T distributed Stochastic Neighbor Embedding - AAU-Dat/P5-Nonlinear-Dimensionality-Reduction GitHub Wiki

T-distributed Stochastic Neighbor Embedding(t-sne)

What is it used for?

t-sne is used to show clusters in data in a lover dimension. Here its primarily used to show things like which cells are close to eachother gene wise in a 2-d or 3-d graph. Its a very useful tool to help cluster data for visual representation but less useful as a tool to improve a models acuracy.

What does it do?

t-sne essentially makes it possible descibe data like what can be seen in the first picture better visually.

picture of data which visually looks like 2 rings which are intertwined Here if models like pca was used it would create a blob while t-sne will recreate it a much more productive way like can be seen in picture 2.
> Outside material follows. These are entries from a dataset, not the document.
(** [RemoveFilePayloadFromTransport] on the payload of a request or an entry. *)
Definition remove_transport_file (mem : bytes) (size payloadKind : Z) : client unit :=
  on_fs (fun fs => run_of_defined
    (RemoveFilePayloadFromTransport DEFAULT_FILE_PAYLOAD_DIR (Some mem) size payloadKind fs));;
  mret tt.

(** The cursor behind [session.Header()]. *)
Definition header_cursor (f : SharedMemoryHeader -> RingCursor) : client (option RingCursor) :=
  gets (fun c => f <$> read_header (ss_header (cl_session c)) (cl_world c)).

Definition PushRequestToSession (submit : PendingSubmit) (entry : RequestRingEntry)
    (transportPayload : bytes) (payloadKind : Z) : client StatusCode :=
  let highPriority := IsHighPriority (sb_call submit) in
  status ← session_PushRequest highPriority entry;
  if negb (status_is status Ok) then
    Take (sb_requestId submit);;
    when (payloadKind =? PAYLOAD_KIND_FILE_REF)
      (remove_transport_file transportPayload (Zlen transportPayload) payloadKind);;
    mret status
  else
  cursor ← header_cursor (if highPriority then hd_highRing else hd_normalRing);
  match cursor with
  | None => lift_run RunUndefined
  | Some cursor =>
      handles ← gets (fun c => ss_handles (cl_session c));
      when (RingCountIsOneAfterPush cursor)
        (signal (if highPriority then highReqEventFd handles else normalReqEventFd handles);; mret tt);;
      TouchActivity;;
      mret Ok
  end.

Definition TryPushRequest (submit : PendingSubmit) : client StatusCode :=
  session ← gets cl_session;
  let validationStatus := ValidatePushSession session in
  if negb (status_is validationStatus Ok) then mret validationStatus else
  '(prepareStatus, transportPayload, payloadKind) ← PrepareRequestPayloadForTransport submit session Ptr Ptr;
  if negb (status_is prepareStatus Ok) then mret prepareStatus else
  entry ← lift_run (run_of_defined (BuildRequestEntry submit transportPayload payloadKind));
  pending ← BuildPendingRequest submit;
  Put (sb_requestId submit) pending;;
  PushRequestToSession submit entry transportPayload payloadKind.

(** ** Descriptors to wait on *)

(** [UniqueFd::Reset] of a variable holding [old]. *)
Definition unique_fd_reset (old fd : Z) : client Z :=
  on_world (fun w => (tt, if 0 <=? old then sys_close old w else w));; mret fd.
(* ===== verification/ClientConfig.v ===== *)
(** * The client: all its threads

    The client as a program with several threads: its public operations,
    called from any number of threads, the background threads, and what the
    server, the kernel, the file system and the clock do in the meantime. *)

From Stdlib Require Import Lia.
From S2P Require Import Prelude Machine Threads Pool Types ShmLayout Ring FilePayload EventFd Os Platform Session.
From S2P Require Import ClientState ClientRecovery ClientCore ClientWorkers.
#[local] Open Scope thread_scope.

Section Config.
Context {PF : Platform} {CE : ClientEnv}.

(** What is called from outside: the public operations, and the callback of
    the bootstrap channel.  [InvokeAsync] is a single step and has a rule of
    its own.  [fuel] bounds the loops of an operation. *)
Inductive client_op : Type :=
| OpInit (mode : ClientInitMode)
| OpExternalRecovery (request : ExternalRecoveryRequest)
| OpEngineDeath (sessionId : Z)
| OpSetPolicy (policy : RecoveryPolicy)
| OpSetEventCallback (callback : option (RpcEvent -> User -> User))
| OpSetRecoveryEventCallback (callback : option (RecoveryEventReport -> User -> User))
| OpSetBootstrap (bootstrap : option Channel) (same : bool)
| OpRetry (fuel : nat) (invoke : option (User -> StatusCode * User))
| OpShutdown.

(** The user's function given to [RetryUntilRecoverySettles]. *)
Definition call_user (f : User -> StatusCode * User) : client StatusCode := fun c =>
  let '(status, u) := f (cl_user c) in Returns (status, c <| cl_user := u |>).

Definition perform (op : client_op) : client_thread unit :=
  match op with
  | OpInit mode => Init mode;; mret tt
  | OpExternalRecovery request => RequestExternalRecovery request
  | OpEngineDeath sessionId => bootstrap_death_callback sessionId
  | OpSetPolicy policy => SetRecoveryPolicy policy
  | OpSetEventCallback callback => SetEventCallback callback
  | OpSetRecoveryEventCallback callback => SetRecoveryEventCallback callback
  | OpSetBootstrap bootstrap same => RpcClient_SetBootstrapChannel bootstrap same
  | OpRetry fuel invoke => RetryUntilRecoverySettles fuel ((fun f => atomic (call_user f)) <$> invoke);; mret tt
  | OpShutdown => Shutdown
  end.

(** [Init] is not made for being called twice at the same time. *)
Definition op_role (op : client_op) : role := match op with OpInit _ => ExclusiveRole | _ => SharedRole end.

(** Time passes, and the server, the kernel and the file system act. *)
Definition environment (c c' : Client) : Prop :=
  exists reads shm fs k, (cl_reads c <= reads)%nat /\
    c' = c <| cl_reads := reads |> <| cl_world := (cl_world c) <| w_shm := shm |> |>
           <| cl_fs := fs |> <| cl_kernel := k |>.

(** Only time passes. *)
Definition pass_time (n : nat) (c : Client) : Client := c <| cl_reads := (cl_reads c + n)%nat |>.

Lemma pass_time_environment n c : environment c (pass_time n c).
Proof.
  exists (cl_reads c + n)%nat, (w_shm (cl_world c)), (cl_fs c), (cl_kernel c). split; [lia|].
  by destruct c as [? ? ? ? ? ? ? ? ? ? ? ? ? ? ? ? ? ? ? ? ? ? ? ? ? [] ? ? ? ?].
Qed.

(** A new client, in any environment. *)
Definition initial (c : Client) : Prop :=
  exists bootstrap user w fs k, w_held w = ∅ /\ RpcClient_new bootstrap user w fs k = Returns (tt, c).

#[export] Instance client_system : System Client worker := {|
  sys_op_role := op_role; sys_perform := perform; sys_invoke := InvokeAsync;
  sys_run_worker := run_worker; sys_environment := environment;
  sys_tick_environment := pass_time_environment; sys_initial := initial |}.

End Config.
picture of 2 detangled rings of data T-sne is able to do this because it tries to reproduce the relative distances between points and the clusters that exist in higher dimensions. Like if 2 points are close in the higher dimensions it makes sure they are closein the lower dimension reproduktion. The distance is relative and not absolute more like the closest 30 points will become the new closest 30 not all the points whithin a absolute distance will be within a new absolute distance in reproduktion.

How does it do it?

It essentially creates atraction between different points based on proximity. This can be visualised very similarly to k nearest neighbors. and everything that isnt atracting is pushing away. These different points are then put into a kind of particle simulation where these points find equailibrium based on these atractions and repulsions. This simulation is a kind of loss function where it optimizes the points position to have maximum atraction and minumum repulsion. This achieved with gradiants(calculus).